\Those soldiers died for nothing."" I recently overheard a fellow student make this comment, which is as disheartening as it is wrong. This war has cost many lives and huge sums of money. The end result is by no means certain and the reasons for war articulated by the administration appear dubious. However, this war has achieved numerous noble and worthwhile ends. To deny this is to belittle the sacrifice of the men and women of our military and to dishonor the lives of those who died.
Our soldiers have fought to depose a criminal whose reign, according to Human Rights Watch, saw the disappearance of at least 290,000 people. For comparison, the population of Madison is currently around 210,000 people. Moreover, this figure does not include the vast number of people who died as a result of Saddam Hussein's disastrous, aggressive wars against Iran and Kuwait or his wholesale plunder of the Iraq's wealth. Believing that this war was not worth the American lives it has cost is acceptable; believing that the lives of our soldiers were sacrificed for nothing is not.
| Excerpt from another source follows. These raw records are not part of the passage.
Lemma init_loop_spec ps j info ot tab : Z.of_nat (length ps) + j <= Z.of_nat (length ot) -> 0 <= j ->
  (forall k p, ps !! k = Some p -> indexed (j + Z.of_nat k) p) -> info_of e map_len info -> Forall (fun o => 0 <= o < map_len) tab ->
  exists ot' tab', init_loop (Some e) map_len target ps info ot tab = Some (inr (ot', tab')) /\ length ot' = length ot /\
    (forall i, 0 <= i < j -> bget ot' i = bget ot i) /\
    (forall k p, ps !! k = Some p -> od0 (poffdata p) <> CLI_OFF_ABSOLUTE -> bget ot' (j + Z.of_nat k) = Some (place e map_len (poffdata p))) /\
    Forall (fun o => 0 <= o < map_len) tab' /\ (forall x, x ∈ tab -> x ∈ tab') /\ (forall k p, ps !! k = Some p -> covered tab' p).
Proof.
  revert j info ot tab. induction ps as [|p ps IH]; intros j info ot tab Hl Hj Hidx Hinfo Htab; cbn [init_loop].
  { exists ot, tab. split; [done|]. split; [done|]. split; [done|]. split; [intros k p Hk; by rewrite lookup_nil in Hk|].
    split; [done|]. split; [done|]. intros k p Hk. by rewrite lookup_nil in Hk. }
  cbn [length] in Hl. pose proof (Hidx O p eq_refl) as (Hpos & Hmin & Hpl & Hle & Hpla). rewrite Z.add_0_r in Hmin.
  assert (forall k q, ps !! k = Some q -> indexed (j + 1 + Z.of_nat k) q) as Hidx'.
  { intros k q Hk. replace (j + 1 + Z.of_nat k) with (j + Z.of_nat (S k)) by lia. by apply Hidx. }
  (* what is left to show once the pattern itself is dealt with *)
  assert (forall info' ot1 tab1, length ot1 = length ot -> (forall i, 0 <= i < j -> bget ot1 i = bget ot i) ->
     (od0 (poffdata p) <> CLI_OFF_ABSOLUTE -> bget ot1 j = Some (place e map_len (poffdata p))) -> info_of e map_len info' ->
     Forall (fun o => 0 <= o < map_len) tab1 -> (forall x, x ∈ tab -> x ∈ tab1) -> covered tab1 p ->
     exists ot' tab', init_loop (Some e) map_len target ps info' ot1 tab1 = Some (inr (ot', tab')) /\ length ot' = length ot /\
      (forall i, 0 <= i < j -> bget ot' i = bget ot i) /\
      (forall k q, (p :: ps) !! k = Some q -> od0 (poffdata q) <> CLI_OFF_ABSOLUTE -> bget ot' (j + Z.of_nat k) = Some (place e map_len (poffdata q))) /\
      Forall (fun o => 0 <= o < map_len) tab' /\ (forall x, x ∈ tab -> x ∈ tab') /\ (forall k q, (p :: ps) !! k = Some q -> covered tab' q)) as Hrest.
  { intros info' ot1 tab1 Hl1 Hold Hnew Hi' Ht1 Hsub Hcov.
    destruct (IH (j + 1) info' ot1 tab1) as (ot' & tab' & E & Hl' & Hold' & Hent & Htab' & Hsub' & Hcov'); [lia|lia|done|done|done|].
    exists ot', tab'. split; [done|]. split; [lia|]. split; [intros i Hi; rewrite Hold' by lia; by apply Hold|].
    split; [|split; [done|split; [auto|]]].
    - intros [|k] q Hq Hna; cbn in Hq.
      + injection Hq as ->. rewrite Z.add_0_r, Hold' by lia. by apply Hnew.
      + replace (j + Z.of_nat (S k)) with (j + 1 + Z.of_nat k) by lia. by apply Hent.
    - intros [|k] q Hq; cbn in Hq; [injection Hq as ->; intros Hx; by apply Hsub', Hcov|by eapply Hcov']. }
  destruct (od0 (poffdata p) =? CLI_OFF_ABSOLUTE) eqn:Ea.
  - unfold place in Hpla. rewrite Ea in Hpla. rewrite Hmin. destruct (push_spec tab (uint 32 (od1 (poffdata p) + prefix_length p)) Htab) as (H1 & H2 & H3); [apply uint_range; lia|].
    apply Hrest; auto; [intros; lia|]. unfold covered, place. rewrite Ea. intros Hx. rewrite (uint_small 32) in H3 |- * by lia. apply H3. lia.
  - rewrite Hmin. destruct (bget_is_Some ot j) as [old ->]; [lia|].
    destruct (caloff_place e map_len target info (poffdata p) old He Ht Hpos ltac:(lia) Hinfo) as (info' & -> & Hi').
    rewrite bset_is_Some by lia. cbn [negb Z.eqb CL_SUCCESS].
    set (ot1 := <[Z.to_nat j := place e map_len (poffdata p)]> ot). set (mn := place e map_len (poffdata p)) in *.
    assert (length ot1 = length ot) as Hl1 by (unfold ot1; by rewrite length_insert).
    assert (forall i, 0 <= i < j -> bget ot1 i = bget ot i) as Hold by (intros i Hi; unfold ot1; by rewrite bget_insert_ne by lia).
    assert (bget ot1 j = Some mn) as Hnew by (unfold ot1; by rewrite bget_insert_eq by lia).
    destruct Hi' as [Hfs Hst]. rewrite Hfs.
    destruct (negb (mn =? CLI_OFF_NONE) && (uint 32 (mn + plength p) <=? map_len)) eqn:Ec.
    + assert (mn + prefix_length p + plength p <= map_len -> uint 32 (mn + prefix_length p) = mn + prefix_length p) as Hw.
      { intros. rewrite (uint_small 32); lia. }
      destruct (bool_decide (last tab = Some (uint 32 (mn + prefix_length p)))) eqn:El.
      * apply Hrest; auto; [by split|]. intros Hx. apply bool_decide_eq_true in El. fold mn in Hx |- *. rewrite (Hw Hx) in El.
        by apply last_Some_elem_of in El.
      * destruct (push_spec tab (uint 32 (mn + prefix_length p)) Htab) as (H1 & H2 & H3); [apply uint_range; lia|].
        apply Hrest; auto; [by split|]. intros Hx. fold mn in Hx |- *. rewrite (Hw Hx) in H3. rewrite (Hw Hx). apply H3. lia.
    + apply Hrest; auto; [by split|]. intros Hx. exfalso. fold mn in Hx. rewrite (uint_small 32) in Ec by lia. unfold CLI_OFF_NONE in Ec. lia.
Qed.

Lemma push_length tab v : (length (push map_len tab v) <= S (length tab))%nat.
Proof. unfold push. case_match; [lia|]. rewrite length_app. cbn. lia. Qed.

(** Every pattern adds at most one position. *)
Lemma init_loop_length o ps info ot tab ot' tab' : init_loop o map_len target ps info ot tab = Some (inr (ot', tab')) ->
  (length tab' <= length tab + length ps)%nat.
Proof using.
  revert info ot tab. induction ps as [|p ps IH]; intros info ot tab H; cbn [init_loop] in H; [simplify_eq; lia|]. cbn [length].
  repeat case_match; simplify_eq/=; apply IH in H; try lia; (etrans; [exact H|]);
    match goal with |- context [push _ _ ?v] => pose proof (push_length tab v) end; lia.
Qed.
End Init.

(** ** Decoded offsets *)

Lemma scan_u_nonneg s v r : scan_u s = Some (v, r) -> 0 <= v.
Proof. unfold scan_u. destruct (Ctype.scan_d 65 s) as [[x r']|]; intros [= <- <-]. apply uint_range. lia. Qed.

Lemma scan_S_nonneg s n v : scan_S s = Some (n, v) -> 0 <= n.
Proof.
  unfold scan_S. destruct (Ctype.scan_lit 83 s); [|done]. destruct (scan_u l) as [[n' r]|] eqn:E; [|done].
  destruct (Ctype.scan_lit 43 r) as [r2|]; [|done]. destruct (scan_u r2) as [[v' r3]|]; [|done]. intros [= <- <-]. by eapply scan_u_nonneg.
Qed.

Lemma atoi_nonneg s : 0 <= atoi s.
Proof. unfold atoi. destruct (Ctype.scan_d 65 s) as [[x r]|]; [apply uint_range; lia|done]. Qed.

Lemma decode_kind_spec offstr cpy d : 0 <= od3 d ->
  let r := decode_kind offstr cpy d in
  0 <= od3 (data r) /\ (ret r = CL_SUCCESS -> od0 (data r) = CLI_OFF_ABSOLUTE -> off_min r = od1 (data r) /\ 0 <= od1 (data r)).
Proof.
  intros Hd. cbn zeta. unfold decode_kind. pose proof atoi_nonneg as Ha.
  repeat case_match; cbn; (split; [eauto using scan_S_nonneg|]); intros; try done; auto.
Qed.

Lemma decoded_spec target s : ret (s_decoded target s) = CL_SUCCESS ->
  0 <= od3 (data (s_decoded target s)) /\
  (od0 (data (s_decoded target s)) = CLI_OFF_ABSOLUTE -> off_min (s_decoded target s) = od1 (data (s_decoded target s)) /\
     0 <= od1 (data (s_decoded target s))).
Proof.
  unfold s_decoded, cli_caloff_decode. case_bool_decide; [done|]. destruct (64 <? _); [done|].
  destruct (strchr 44 (s_offset s)) as [[cpy shift]|].
  - destruct (Ctype.cli_isnumber shift =? 0); [done|].
    set (d := OffData _ _ _ _). destruct (decode_kind_spec (s_offset s) cpy d) as [H1 H2]; [done|].
    repeat case_match; cbn; intros; try done; auto.
  - set (d := OffData _ _ _ _). destruct (decode_kind_spec (s_offset s) (s_offset s) d) as [H1 H2]; [done|].
    repeat case_match; cbn; intros; try done; auto.
Qed.

(** ** Building a matcher in offset mode *)

Definition stands_off (target i : Z) (s : sig) (p : patt) : Prop :=
  let d := s_decoded target s in
  exists pl n c f, p = Patt (s_bytes s) pl n (s_name s) (data d) (if od0 (data d) =? CLI_OFF_ABSOLUTE then off_min d else i)
    (off_max d) c f (s_boundary s) (s_filesize s).

Record offholds (root : matcher) (ss : list sig) : Prop := {
  oh_wf : wf root;
  oh_bound : bounded (Z.of_nat (length ss)) root;
  oh_mode : bm_offmode root = true;
  oh_patterns : bm_patterns root = Z.of_nat (length ss);
  oh_tab : forall k s, ss !! k = Some s ->
     exists p idx, bm_pattab root !! k = Some p /\ stands_off (mtype root) (Z.of_nat k) s p /\ patt_ok idx p;
  oh_len : length (bm_pattab root) = length ss;
  oh_sound : forall q, member root q -> exists k p, bm_pattab root !! k = Some p /\ nocnt q = nocnt p;
  oh_complete : forall k p, bm_pattab root !! k = Some p -> exists q, member root q /\ nocnt q = nocnt p;
  oh_filter : forall f, mfilter root = Some f -> Filter.tab_ok f /\ Forall (fun s => Filter.accepts f (s_bytes s)) ss;
}.

Lemma addpatt_offholds root ss s : offholds root ss -> sig_ok (mtype root) s -> Z.of_nat (length ss) < 2 ^ 16 - 1 ->
  exists root', cli_bm_addpatt root (s_new s) (s_offset s) true = Some (CL_SUCCESS, root') /\ offholds root' (ss ++ [s]) /\
    mtype root' = mtype root.
Proof.
  intros [Hwf Hb Hmode Hpat Htab Hlen Hsnd Hcpl Hfil] Hs Hl.
  destruct (addpatt_shape root ss s Hwf Hs Hfil) as (idx & i & f & rel & abs & fo & E & Hpo & _ & Hf).
  rewrite Hmode in *. cbn [andb] in *. eexists. split; [exact E|]. split; [|done].
  match type of E with _ = Some (_, ?m) => set (root' := m) in * end. match type of Hpo with patt_ok _ ?q => set (p := q) in * end.
  destruct (update_chain root root' _ idx p Hwf Hb Hl Hpo eq_refl eq_refl eq_refl) as (Hwf' & Hb' & Hback & Hfwd).
  constructor; [done| |done| | | | | |exact Hf].
  - intros j c Hj. specialize (Hb' j c Hj). rewrite length_app. cbn. lia.
  - cbn. rewrite Hpat, length_app, (uint_small 32) by lia. cbn. lia.
  - intros k s' Hk. cbn [bm_pattab root' mtype]. apply lookup_app_Some in Hk as [Hk|[Hge Hk]].
    + destruct (Htab k s' Hk) as (q & idx' & Hq & Hrest). exists q, idx'. split; [|done]. apply lookup_app_l_Some. done.
    + apply list_lookup_singleton_Some in Hk as [Hk0 <-]. exists p, idx. split; [|split; [|done]].
      * rewrite lookup_app_r by lia. rewrite Hlen. by replace (k - length ss)%nat with O by lia.
      * assert (Z.of_nat k = bm_patterns root) as -> by lia. unfold stands_off, p. do 4 eexists. by destruct (od0 _ =? _).
  - cbn. rewrite !length_app, Hlen. done.
  - intros q Hq. destruct (Hback q Hq) as (q' & Eq & [Hq'| ->]).
    + destruct (Hsnd q' Hq') as (k & r & Hk & Er). exists k, r. split; [by apply lookup_app_l_Some|congruence].
    + exists (length (bm_pattab root)), p. split; [|done]. cbn. by apply list_lookup_middle.
  - intros k q Hk. cbn in Hk. apply lookup_app_Some in Hk as [Hk|[Hge Hk]].
    + destruct (Hcpl k q Hk) as (q1 & Hq1 & E1). destruct (Hfwd q1 (or_introl Hq1)) as (q2 & E2 & Hq2). exists q2. split; [done|congruence].
    + apply list_lookup_singleton_Some in Hk as [_ <-]. destruct (Hfwd p (or_intror eq_refl)) as (q2 & E2 & Hq2). by exists q2.
Qed.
I have also noticed a tendency among antiwar activists to view peace as only the absence of war between states. This ignores the terrible wars that are waged by governments against their own people. The 20th century war was marred by a staggering 35 million dead. Yet, the number of people murdered by intentional state-sponsored killings dwarfs even this horrifying tragedy. The best estimates place the number of people killed by their own governments in the past century at almost 170 million. Saddam's attempt to systematically wipe out the Kurds during the Anfal campaign is just one brutal example among so many.
Finally, remember that Martin Luther King, Jr. once said, ""Peace is not the absence of war, but the presence of justice."" There was no justice, and could be no true peace, while Saddam Hussein was still in power.